I suspect that making Xen stop using these code paths would actually
be a simplification. On SYSCALL entry, Xen lands in
xen_syscall_target (AFAICT) and clearly has rsp pointing somewhere
valid. Xen obligingly shoves the user RSP into the hardware RSP
register and jumps into the entry code.
Is that stuff running on the normal kernel stack? If so, can we just
enter later on:
pushq %r11 /* pt_regs->flags */
pushq $__USER_CS /* pt_regs->cs */
pushq %rcx /* pt_regs->ip */
<-- Xen enters here
pushq %rax /* pt_regs->orig_ax */
pushq %rdi /* pt_regs->di */
pushq %rsi /* pt_regs->si */
pushq %rdx /* pt_regs->dx */
For SYSRET, I think the way to go is to force Xen to always use the
syscall slow path. Instead, Xen could hook into
syscall_return_via_sysret or even right before the opportunistic
sysret stuff. Then we could remove the USERGS_SYSRET hooks entirely.
Would this work?
--Andy
On 23/07/2015 17:49, Andy Lutomirski wrote:
> Hi-
Hi. Apologies for the delay.
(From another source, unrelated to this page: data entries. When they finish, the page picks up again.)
(* ===== verification/Intrinsics.v ===== *)
(** * Integer intrinsics: src/src/runtime_intrinsics.c over src/src/APInt.c

    The dispatch of an integer intrinsic (padding of the operands to a C type,
    choice between the fast C operation and the arbitrary-width function,
    boxing of the result), the fast C operations with C's integer promotions,
    and the operation tables. *)
From S2P Require Import Prelude APInt APIntFacts APIntOps APIntArith APIntBits APIntDiv APIntExt.

(** ** Outcomes

    [Undefined] marks an evaluation the C standard gives no meaning to. *)
Inductive outcome (A : Type) : Type :=
| Ok (x : A)
| Throw (e : jl_exn)
| Undefined.
Arguments Ok {A} _.
Arguments Throw {A} _.
Arguments Undefined {A}.

Definition obind {A B} (m : outcome A) (f : A -> outcome B) : outcome B :=
  match m with
  | Ok x => f x
  | Throw e => Throw e
  | Undefined => Undefined
  end.
Definition of_sum {A} (m : A + jl_exn) : outcome A :=
  match m with inl x => Ok x | inr e => Throw e end.
Notation "'let!' x := m 'in' k" := (obind m (fun x => k)) (at level 10, x pattern, k at level 200).

(** ** Types and values *)

Record jltype := { layout :> datatype; ty_id : Z; is_primitivetype : bool; is_bool_type : bool }.
Record jlvalue := { jl_typeof : jltype; jl_data_ptr : list Z }.

(** What an intrinsic returns: a boxed value, [jl_true]/[jl_false], or the
    (value, overflow) tuple of a checked operation. *)
Inductive boxed : Type :=
| Bits (v : jlvalue)
| JBool (b : bool)
| Checked (ty : jltype) (bytes : list Z) (overflow : bool).
(** ** Specification *)

(** Unicode scalar values, and their encoding as arithmetic. *)
Definition scalar (ch : Z) : Prop := 0 <= ch < 0xD800 \/ 0xE000 <= ch < 0x110000.
Definition enc (ch : Z) : list Z :=
  if ch <? 0x80 then [ch]
  else if ch <? 0x800 then [192 + ch / 64; 128 + ch mod 64]
  else if ch <? 0x10000 then [224 + ch / 4096; 128 + ch / 64 mod 64; 128 + ch mod 64]
  else [240 + ch / 262144; 128 + ch / 4096 mod 64; 128 + ch / 64 mod 64; 128 + ch mod 64].
Definition encode (cs : list Z) : list Z := concat (map enc cs).

(** Well-formed byte sequences (the Unicode Standard's table of well-formed
    UTF-8 byte sequences). *)
Definition cont (b : Z) : Prop := 0x80 <= b <= 0xBF.
Inductive wf_utf8 : list Z -> Prop :=
| wf_nil : wf_utf8 []
| wf_1 b0 s : 0 <= b0 < 0x80 -> wf_utf8 s -> wf_utf8 (b0 :: s)
| wf_2 b0 b1 s : 0xC2 <= b0 <= 0xDF -> cont b1 -> wf_utf8 s -> wf_utf8 (b0 :: b1 :: s)
| wf_3 b0 b1 b2 s :
    (b0 = 0xE0 /\ 0xA0 <= b1 <= 0xBF) \/ (0xE1 <= b0 <= 0xEC /\ cont b1) \/
    (b0 = 0xED /\ 0x80 <= b1 <= 0x9F) \/ (0xEE <= b0 <= 0xEF /\ cont b1) ->
    cont b2 -> wf_utf8 s -> wf_utf8 (b0 :: b1 :: b2 :: s)
| wf_4 b0 b1 b2 b3 s :
    (b0 = 0xF0 /\ 0x90 <= b1 <= 0xBF) \/ (0xF1 <= b0 <= 0xF3 /\ cont b1) \/
    (b0 = 0xF4 /\ 0x80 <= b1 <= 0x8F) ->
    cont b2 -> cont b3 -> wf_utf8 s -> wf_utf8 (b0 :: b1 :: b2 :: b3 :: s).

(** ** Byte tests, by computation *)

Lemma cont_test b : 0 <= b < 256 -> (Z.land b 0xc0 =? 0x80) = (0x80 <=? b) && (b <=? 0xBF).
Proof.
  intros Hb. apply eqb_prop. revert b Hb. apply (zall_spec (fun b => eqb (Z.land b 0xc0 =? 0x80) ((0x80 <=? b) && (b <=? 0xBF)))).
  vm_compute. reflexivity.
Qed.
Lemma high_test b : 0 <= b < 256 -> (Z.land b 0x80 =? 0) = (b <? 128).
Proof.
  intros Hb. apply eqb_prop. revert b Hb. apply (zall_spec (fun b => eqb (Z.land b 0x80 =? 0) (b <? 128))).
  vm_compute. reflexivity.
Qed.
Lemma lead_test b : 0 <= b < 256 -> (0xf4 - 0xc2 <? u32 (b - 0xc2)) = negb ((0xc2 <=? b) && (b <=? 0xf4)).
Proof.
  intros Hb. apply eqb_prop. revert b Hb.
  apply (zall_spec (fun b => eqb (0xf4 - 0xc2 <? u32 (b - 0xc2)) (negb ((0xc2 <=? b) && (b <=? 0xf4))))).
  vm_compute. reflexivity.
Qed.
Lemma trailing_test b : 0 <= b < 256 ->
  Z.of_nat (trailing_bytes b) = if b <? 192 then 0 else if b <? 224 then 1 else if b <? 240 then 2 else if b <? 248 then 3
                     else if b <? 252 then 4 else 5.
Proof.
  intros Hb. apply Z.eqb_eq. revert b Hb.
  apply (zall_spec (fun b => Z.of_nat (trailing_bytes b) =? if b <? 192 then 0 else if b <? 224 then 1 else if b <? 240 then 2
    else if b <? 248 then 3 else if b <? 252 then 4 else 5)).
  vm_compute. reflexivity.
Qed.
Lemma isutf_test b : 0 <= b < 256 -> isutf b = negb ((0x80 <=? b) && (b <=? 0xBF)).
Proof. intros Hb. unfold isutf. by rewrite cont_test. Qed.

(** ** Validation *)

Definition ascii (s : list Z) : bool := forallb (fun b => b <? 128) s.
I have been out of the office for a few days.
>
> In entry_64.S, we have:
>
> ENTRY(entry_SYSCALL_64)
> /*
> * Interrupts are off on entry.
> * We do not frame this tiny irq-off block with TRACE_IRQS_OFF/ON,
> * it is too small to ever cause noticeable irq latency.
> */
> SWAPGS_UNSAFE_STACK
> /*
> * A hypervisor implementation might want to use a label
> * after the swapgs, so that it can do the swapgs
> * for the guest and jump here on syscall.
> */
> GLOBAL(entry_SYSCALL_64_after_swapgs)
>
> movq %rsp, PER_CPU_VAR(rsp_scratch)
> movq PER_CPU_VAR(cpu_current_top_of_stack), %rsp
>
> It would be really, really nice if Xen entered the SYSCALL path
> *after* the mov to %rsp.
>
> Similarly, we have:
>
> movq RSP(%rsp), %rsp
> /* big comment */
> USERGS_SYSRET64
>
> It would be really nice if we could just mov to %rsp, swapgs, and
> sysret, without worrying that the sysret is actually a jump on Xen.
>
> I suspect that making Xen stop using these code paths would actually
> be a simplification. On SYSCALL entry, Xen lands in
> xen_syscall_target (AFAICT) and clearly has rsp pointing somewhere
> valid. Xen obligingly shoves the user RSP into the hardware RSP
> register and jumps into the entry code.
>
> Is that stuff running on the normal kernel stack?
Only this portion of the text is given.